■ Aim of the task
When you reach the line containing "Escaped _ => None" in the entries below, start writing out each line exactly, and stop after the line containing "value a parsed".

■ Raw data
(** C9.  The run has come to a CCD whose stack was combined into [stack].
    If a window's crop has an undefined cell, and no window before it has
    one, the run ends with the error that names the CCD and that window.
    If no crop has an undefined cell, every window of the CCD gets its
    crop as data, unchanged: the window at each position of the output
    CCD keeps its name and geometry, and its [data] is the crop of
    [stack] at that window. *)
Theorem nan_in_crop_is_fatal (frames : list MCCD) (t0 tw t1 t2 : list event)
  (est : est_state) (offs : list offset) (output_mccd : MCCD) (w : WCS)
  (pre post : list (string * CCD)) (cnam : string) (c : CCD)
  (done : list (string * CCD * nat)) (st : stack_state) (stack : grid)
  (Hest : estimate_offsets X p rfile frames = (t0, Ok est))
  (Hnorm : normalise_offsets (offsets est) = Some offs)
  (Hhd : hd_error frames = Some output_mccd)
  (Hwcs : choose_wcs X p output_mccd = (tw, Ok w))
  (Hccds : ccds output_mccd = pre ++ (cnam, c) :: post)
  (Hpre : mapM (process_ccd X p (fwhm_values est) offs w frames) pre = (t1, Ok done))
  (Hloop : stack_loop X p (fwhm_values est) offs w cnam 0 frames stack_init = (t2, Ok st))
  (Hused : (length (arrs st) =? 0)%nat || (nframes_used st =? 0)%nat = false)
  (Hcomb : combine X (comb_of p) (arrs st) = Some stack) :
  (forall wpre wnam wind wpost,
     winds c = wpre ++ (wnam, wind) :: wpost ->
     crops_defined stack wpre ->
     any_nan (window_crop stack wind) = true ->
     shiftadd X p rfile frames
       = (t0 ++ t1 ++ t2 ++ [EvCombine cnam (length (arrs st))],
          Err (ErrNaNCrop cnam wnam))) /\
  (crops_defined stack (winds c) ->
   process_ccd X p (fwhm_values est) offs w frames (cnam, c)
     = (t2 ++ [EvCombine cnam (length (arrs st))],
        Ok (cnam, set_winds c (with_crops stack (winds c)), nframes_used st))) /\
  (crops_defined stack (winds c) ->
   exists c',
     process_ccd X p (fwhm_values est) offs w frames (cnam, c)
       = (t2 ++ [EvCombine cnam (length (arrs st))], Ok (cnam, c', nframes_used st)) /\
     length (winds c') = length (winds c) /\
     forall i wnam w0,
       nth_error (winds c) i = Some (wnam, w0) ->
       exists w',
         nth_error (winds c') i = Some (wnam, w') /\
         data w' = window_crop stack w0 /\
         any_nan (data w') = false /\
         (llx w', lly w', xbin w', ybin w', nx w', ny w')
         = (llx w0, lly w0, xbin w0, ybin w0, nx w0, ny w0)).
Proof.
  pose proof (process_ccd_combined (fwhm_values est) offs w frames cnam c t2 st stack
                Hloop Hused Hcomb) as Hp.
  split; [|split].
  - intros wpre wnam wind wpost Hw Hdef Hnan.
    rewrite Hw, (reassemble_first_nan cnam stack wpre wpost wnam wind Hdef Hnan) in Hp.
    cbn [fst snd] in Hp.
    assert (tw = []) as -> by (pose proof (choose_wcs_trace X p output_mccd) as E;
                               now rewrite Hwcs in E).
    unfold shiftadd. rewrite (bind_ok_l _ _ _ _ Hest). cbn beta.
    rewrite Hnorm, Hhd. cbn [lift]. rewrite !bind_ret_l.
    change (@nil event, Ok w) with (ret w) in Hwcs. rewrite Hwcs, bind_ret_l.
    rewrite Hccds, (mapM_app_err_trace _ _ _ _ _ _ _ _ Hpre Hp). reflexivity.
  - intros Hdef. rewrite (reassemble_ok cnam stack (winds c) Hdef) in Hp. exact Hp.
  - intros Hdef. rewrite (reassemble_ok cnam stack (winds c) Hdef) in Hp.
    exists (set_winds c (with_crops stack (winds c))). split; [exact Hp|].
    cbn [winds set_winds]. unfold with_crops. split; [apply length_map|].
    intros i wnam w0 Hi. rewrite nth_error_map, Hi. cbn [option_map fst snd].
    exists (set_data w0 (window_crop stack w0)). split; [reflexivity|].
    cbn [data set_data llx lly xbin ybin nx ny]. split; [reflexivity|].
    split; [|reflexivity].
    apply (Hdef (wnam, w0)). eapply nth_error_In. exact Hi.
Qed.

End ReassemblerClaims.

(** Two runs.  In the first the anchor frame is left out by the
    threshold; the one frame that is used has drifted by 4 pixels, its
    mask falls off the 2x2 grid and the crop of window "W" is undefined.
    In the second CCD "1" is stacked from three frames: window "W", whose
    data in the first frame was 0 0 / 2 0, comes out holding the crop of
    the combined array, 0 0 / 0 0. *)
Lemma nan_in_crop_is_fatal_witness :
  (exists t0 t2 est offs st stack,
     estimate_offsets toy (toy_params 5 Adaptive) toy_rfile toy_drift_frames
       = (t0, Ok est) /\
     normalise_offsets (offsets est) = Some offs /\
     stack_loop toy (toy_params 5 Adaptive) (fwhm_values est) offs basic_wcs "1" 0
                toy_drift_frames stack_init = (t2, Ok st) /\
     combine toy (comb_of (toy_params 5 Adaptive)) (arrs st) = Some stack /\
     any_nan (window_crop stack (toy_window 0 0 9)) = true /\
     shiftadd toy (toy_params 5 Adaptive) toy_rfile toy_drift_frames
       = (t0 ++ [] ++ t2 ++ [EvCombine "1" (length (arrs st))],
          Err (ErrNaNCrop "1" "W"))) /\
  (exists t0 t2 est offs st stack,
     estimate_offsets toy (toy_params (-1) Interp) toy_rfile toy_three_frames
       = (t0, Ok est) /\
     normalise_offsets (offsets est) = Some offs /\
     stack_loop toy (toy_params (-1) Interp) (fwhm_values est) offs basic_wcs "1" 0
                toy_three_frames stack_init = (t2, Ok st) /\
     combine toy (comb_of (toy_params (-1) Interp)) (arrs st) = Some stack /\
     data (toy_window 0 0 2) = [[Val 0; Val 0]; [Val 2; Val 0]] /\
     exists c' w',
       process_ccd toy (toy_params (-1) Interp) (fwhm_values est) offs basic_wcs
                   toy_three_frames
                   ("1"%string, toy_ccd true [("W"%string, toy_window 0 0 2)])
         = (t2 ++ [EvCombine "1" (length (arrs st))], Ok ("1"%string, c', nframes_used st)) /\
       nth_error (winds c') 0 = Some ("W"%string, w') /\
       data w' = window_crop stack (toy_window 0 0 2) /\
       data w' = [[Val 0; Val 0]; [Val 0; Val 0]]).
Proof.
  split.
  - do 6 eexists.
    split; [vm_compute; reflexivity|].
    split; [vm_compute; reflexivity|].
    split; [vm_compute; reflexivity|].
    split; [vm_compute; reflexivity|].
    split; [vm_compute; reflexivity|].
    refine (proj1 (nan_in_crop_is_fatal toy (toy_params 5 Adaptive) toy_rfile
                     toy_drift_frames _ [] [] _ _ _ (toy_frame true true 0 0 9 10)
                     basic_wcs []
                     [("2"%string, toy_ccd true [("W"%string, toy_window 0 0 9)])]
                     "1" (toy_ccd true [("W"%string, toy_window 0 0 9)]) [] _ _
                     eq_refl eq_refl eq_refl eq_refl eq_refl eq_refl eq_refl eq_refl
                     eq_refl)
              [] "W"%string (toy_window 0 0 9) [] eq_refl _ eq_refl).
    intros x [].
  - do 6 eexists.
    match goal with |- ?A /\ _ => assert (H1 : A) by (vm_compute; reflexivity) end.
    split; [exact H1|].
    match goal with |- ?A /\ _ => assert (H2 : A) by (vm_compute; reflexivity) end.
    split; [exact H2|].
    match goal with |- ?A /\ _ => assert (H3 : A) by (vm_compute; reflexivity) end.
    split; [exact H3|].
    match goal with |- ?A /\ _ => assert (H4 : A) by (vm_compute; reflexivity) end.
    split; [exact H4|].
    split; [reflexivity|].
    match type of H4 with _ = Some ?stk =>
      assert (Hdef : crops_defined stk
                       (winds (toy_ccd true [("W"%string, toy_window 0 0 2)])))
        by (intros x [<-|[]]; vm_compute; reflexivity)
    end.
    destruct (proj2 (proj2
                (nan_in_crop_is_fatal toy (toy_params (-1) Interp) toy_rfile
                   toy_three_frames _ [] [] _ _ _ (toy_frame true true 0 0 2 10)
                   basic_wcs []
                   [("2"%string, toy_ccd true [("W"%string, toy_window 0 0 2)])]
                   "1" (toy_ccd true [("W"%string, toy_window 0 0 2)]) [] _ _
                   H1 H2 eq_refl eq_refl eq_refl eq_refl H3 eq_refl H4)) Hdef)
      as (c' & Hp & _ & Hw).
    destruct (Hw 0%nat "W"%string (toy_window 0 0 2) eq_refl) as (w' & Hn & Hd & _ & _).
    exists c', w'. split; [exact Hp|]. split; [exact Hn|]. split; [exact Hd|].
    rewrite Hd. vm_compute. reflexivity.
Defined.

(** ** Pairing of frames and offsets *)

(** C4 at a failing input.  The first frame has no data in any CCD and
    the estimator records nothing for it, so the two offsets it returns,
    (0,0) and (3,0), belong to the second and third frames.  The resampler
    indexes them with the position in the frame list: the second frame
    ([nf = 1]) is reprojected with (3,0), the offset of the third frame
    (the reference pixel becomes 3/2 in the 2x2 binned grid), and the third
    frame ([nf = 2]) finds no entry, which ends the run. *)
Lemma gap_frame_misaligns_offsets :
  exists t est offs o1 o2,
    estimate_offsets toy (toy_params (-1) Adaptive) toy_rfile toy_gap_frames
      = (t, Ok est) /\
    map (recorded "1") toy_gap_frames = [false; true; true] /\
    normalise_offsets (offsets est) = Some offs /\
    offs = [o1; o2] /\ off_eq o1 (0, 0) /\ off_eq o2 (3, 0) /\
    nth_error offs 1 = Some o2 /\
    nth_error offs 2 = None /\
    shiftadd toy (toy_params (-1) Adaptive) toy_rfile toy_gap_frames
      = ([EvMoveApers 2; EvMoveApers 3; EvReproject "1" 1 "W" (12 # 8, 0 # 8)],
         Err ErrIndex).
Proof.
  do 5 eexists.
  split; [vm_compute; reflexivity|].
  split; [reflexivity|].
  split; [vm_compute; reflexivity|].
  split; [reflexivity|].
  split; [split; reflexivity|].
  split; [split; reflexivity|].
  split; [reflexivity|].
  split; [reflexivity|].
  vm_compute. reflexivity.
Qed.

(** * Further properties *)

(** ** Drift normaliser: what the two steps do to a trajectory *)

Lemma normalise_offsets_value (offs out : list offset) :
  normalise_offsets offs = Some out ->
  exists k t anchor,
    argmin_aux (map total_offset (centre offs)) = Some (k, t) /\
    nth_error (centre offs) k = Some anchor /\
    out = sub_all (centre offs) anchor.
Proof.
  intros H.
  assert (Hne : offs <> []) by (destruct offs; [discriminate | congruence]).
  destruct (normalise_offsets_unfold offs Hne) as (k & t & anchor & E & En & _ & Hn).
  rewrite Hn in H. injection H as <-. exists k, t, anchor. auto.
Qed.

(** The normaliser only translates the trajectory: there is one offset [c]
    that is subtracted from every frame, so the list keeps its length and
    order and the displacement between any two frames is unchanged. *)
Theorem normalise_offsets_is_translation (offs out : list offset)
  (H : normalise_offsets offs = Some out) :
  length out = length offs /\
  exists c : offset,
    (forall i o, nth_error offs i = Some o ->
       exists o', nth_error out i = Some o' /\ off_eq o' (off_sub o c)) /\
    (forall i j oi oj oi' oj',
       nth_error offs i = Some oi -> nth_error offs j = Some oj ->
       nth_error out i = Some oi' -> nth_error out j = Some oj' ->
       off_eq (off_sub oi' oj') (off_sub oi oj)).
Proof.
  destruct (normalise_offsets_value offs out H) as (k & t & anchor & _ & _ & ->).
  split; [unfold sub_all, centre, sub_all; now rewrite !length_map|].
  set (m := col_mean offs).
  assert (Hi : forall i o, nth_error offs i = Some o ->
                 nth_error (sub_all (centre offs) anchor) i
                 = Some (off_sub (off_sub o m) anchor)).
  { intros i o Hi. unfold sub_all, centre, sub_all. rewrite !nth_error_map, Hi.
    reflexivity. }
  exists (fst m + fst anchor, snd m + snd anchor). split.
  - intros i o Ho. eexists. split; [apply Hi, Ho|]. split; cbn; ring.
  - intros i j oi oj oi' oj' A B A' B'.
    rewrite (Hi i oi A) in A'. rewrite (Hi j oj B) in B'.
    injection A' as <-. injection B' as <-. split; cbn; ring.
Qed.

--

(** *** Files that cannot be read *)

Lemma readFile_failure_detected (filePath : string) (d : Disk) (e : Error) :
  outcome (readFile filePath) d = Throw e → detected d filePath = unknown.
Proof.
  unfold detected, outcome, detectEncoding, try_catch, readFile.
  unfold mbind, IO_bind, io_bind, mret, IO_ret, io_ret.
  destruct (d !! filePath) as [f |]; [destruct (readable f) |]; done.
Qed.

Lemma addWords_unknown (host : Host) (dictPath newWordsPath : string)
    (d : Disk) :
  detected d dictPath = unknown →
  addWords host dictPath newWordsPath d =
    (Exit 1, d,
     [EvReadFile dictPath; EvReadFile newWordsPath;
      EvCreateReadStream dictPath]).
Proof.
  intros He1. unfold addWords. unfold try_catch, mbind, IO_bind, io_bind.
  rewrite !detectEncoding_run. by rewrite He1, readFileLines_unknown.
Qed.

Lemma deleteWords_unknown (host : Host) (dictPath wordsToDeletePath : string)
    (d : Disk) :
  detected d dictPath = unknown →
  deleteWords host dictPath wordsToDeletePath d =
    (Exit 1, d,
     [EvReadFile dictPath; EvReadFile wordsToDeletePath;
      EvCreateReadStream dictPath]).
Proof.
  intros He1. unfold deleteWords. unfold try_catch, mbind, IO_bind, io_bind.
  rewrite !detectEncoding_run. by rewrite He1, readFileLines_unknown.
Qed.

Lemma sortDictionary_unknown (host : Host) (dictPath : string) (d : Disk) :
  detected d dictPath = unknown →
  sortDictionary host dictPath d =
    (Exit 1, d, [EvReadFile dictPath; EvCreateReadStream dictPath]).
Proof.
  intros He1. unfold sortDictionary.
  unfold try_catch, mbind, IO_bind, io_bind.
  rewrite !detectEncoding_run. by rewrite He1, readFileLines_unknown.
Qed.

==

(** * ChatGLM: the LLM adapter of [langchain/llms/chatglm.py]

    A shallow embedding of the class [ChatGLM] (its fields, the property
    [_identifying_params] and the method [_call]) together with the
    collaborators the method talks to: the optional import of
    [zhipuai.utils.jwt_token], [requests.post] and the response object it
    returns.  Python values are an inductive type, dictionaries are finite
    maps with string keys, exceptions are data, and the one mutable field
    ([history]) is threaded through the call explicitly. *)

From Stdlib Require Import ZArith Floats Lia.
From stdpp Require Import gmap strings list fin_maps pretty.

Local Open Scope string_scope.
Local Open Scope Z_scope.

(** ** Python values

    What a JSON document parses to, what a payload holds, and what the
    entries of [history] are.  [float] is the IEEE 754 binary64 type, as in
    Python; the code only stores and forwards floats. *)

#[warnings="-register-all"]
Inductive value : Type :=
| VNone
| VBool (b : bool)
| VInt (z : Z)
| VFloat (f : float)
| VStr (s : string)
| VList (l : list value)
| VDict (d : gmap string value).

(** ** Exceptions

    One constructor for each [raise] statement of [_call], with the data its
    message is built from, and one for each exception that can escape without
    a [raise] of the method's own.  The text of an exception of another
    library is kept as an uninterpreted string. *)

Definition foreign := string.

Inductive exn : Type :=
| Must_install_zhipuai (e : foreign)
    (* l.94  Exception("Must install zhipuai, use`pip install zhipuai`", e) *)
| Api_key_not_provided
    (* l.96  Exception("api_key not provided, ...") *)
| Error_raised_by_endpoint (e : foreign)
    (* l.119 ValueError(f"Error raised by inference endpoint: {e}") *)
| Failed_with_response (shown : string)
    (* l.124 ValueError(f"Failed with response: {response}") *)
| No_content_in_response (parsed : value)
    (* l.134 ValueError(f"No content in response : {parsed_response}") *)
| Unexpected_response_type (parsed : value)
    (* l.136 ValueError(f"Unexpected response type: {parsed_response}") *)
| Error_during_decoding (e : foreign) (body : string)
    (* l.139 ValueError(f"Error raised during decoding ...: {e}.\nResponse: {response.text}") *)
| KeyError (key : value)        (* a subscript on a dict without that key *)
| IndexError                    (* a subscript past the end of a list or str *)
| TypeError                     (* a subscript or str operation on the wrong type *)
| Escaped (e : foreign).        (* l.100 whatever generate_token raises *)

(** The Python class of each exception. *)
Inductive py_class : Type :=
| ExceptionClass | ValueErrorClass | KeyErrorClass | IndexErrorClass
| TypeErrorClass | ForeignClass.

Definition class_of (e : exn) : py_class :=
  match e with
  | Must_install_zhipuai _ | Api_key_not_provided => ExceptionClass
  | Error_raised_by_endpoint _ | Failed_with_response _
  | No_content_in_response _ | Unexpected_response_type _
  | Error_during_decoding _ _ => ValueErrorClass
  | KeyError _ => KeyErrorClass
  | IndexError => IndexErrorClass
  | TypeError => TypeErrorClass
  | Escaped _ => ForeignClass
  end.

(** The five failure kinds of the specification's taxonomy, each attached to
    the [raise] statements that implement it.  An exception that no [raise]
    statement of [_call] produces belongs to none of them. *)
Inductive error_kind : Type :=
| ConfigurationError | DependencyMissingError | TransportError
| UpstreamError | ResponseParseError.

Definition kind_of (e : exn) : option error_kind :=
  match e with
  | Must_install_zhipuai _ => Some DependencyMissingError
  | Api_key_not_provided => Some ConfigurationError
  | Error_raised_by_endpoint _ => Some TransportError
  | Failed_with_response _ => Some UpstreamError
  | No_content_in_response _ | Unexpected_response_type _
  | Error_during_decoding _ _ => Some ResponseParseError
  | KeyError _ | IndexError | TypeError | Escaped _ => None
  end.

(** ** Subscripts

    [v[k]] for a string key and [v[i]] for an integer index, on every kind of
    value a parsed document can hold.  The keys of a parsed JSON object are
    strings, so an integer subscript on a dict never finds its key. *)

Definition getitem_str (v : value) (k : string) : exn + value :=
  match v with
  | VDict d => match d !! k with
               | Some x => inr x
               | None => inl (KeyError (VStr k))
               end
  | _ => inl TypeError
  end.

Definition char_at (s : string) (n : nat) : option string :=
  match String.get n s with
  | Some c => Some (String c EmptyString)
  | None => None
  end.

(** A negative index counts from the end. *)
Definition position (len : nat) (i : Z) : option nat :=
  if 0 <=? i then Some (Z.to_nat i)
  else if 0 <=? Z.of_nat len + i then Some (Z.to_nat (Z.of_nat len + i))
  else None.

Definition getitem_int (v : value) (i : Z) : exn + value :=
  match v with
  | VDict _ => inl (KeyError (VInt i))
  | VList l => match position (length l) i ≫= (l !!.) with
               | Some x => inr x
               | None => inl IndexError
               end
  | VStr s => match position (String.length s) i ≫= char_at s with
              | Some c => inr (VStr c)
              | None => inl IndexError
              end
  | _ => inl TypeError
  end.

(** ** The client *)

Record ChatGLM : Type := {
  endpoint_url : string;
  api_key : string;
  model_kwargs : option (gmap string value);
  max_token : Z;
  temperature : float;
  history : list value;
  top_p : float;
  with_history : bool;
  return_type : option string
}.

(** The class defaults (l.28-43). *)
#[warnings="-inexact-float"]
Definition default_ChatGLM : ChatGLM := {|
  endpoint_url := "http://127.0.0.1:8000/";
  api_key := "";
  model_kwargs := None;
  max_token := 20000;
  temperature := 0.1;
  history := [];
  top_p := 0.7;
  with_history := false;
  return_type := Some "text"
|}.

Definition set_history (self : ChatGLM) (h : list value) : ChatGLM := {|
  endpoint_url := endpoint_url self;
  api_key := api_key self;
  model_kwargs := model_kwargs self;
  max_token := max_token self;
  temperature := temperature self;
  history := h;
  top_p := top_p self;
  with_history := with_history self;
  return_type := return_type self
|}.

■ Exercise answer
  | KeyError _ | IndexError | TypeError | Escaped _ => None
  end.

(** ** Subscripts

    [v[k]] for a string key and [v[i]] for an integer index, on every kind of
    value a parsed document can hold.  The keys of a parsed JSON object are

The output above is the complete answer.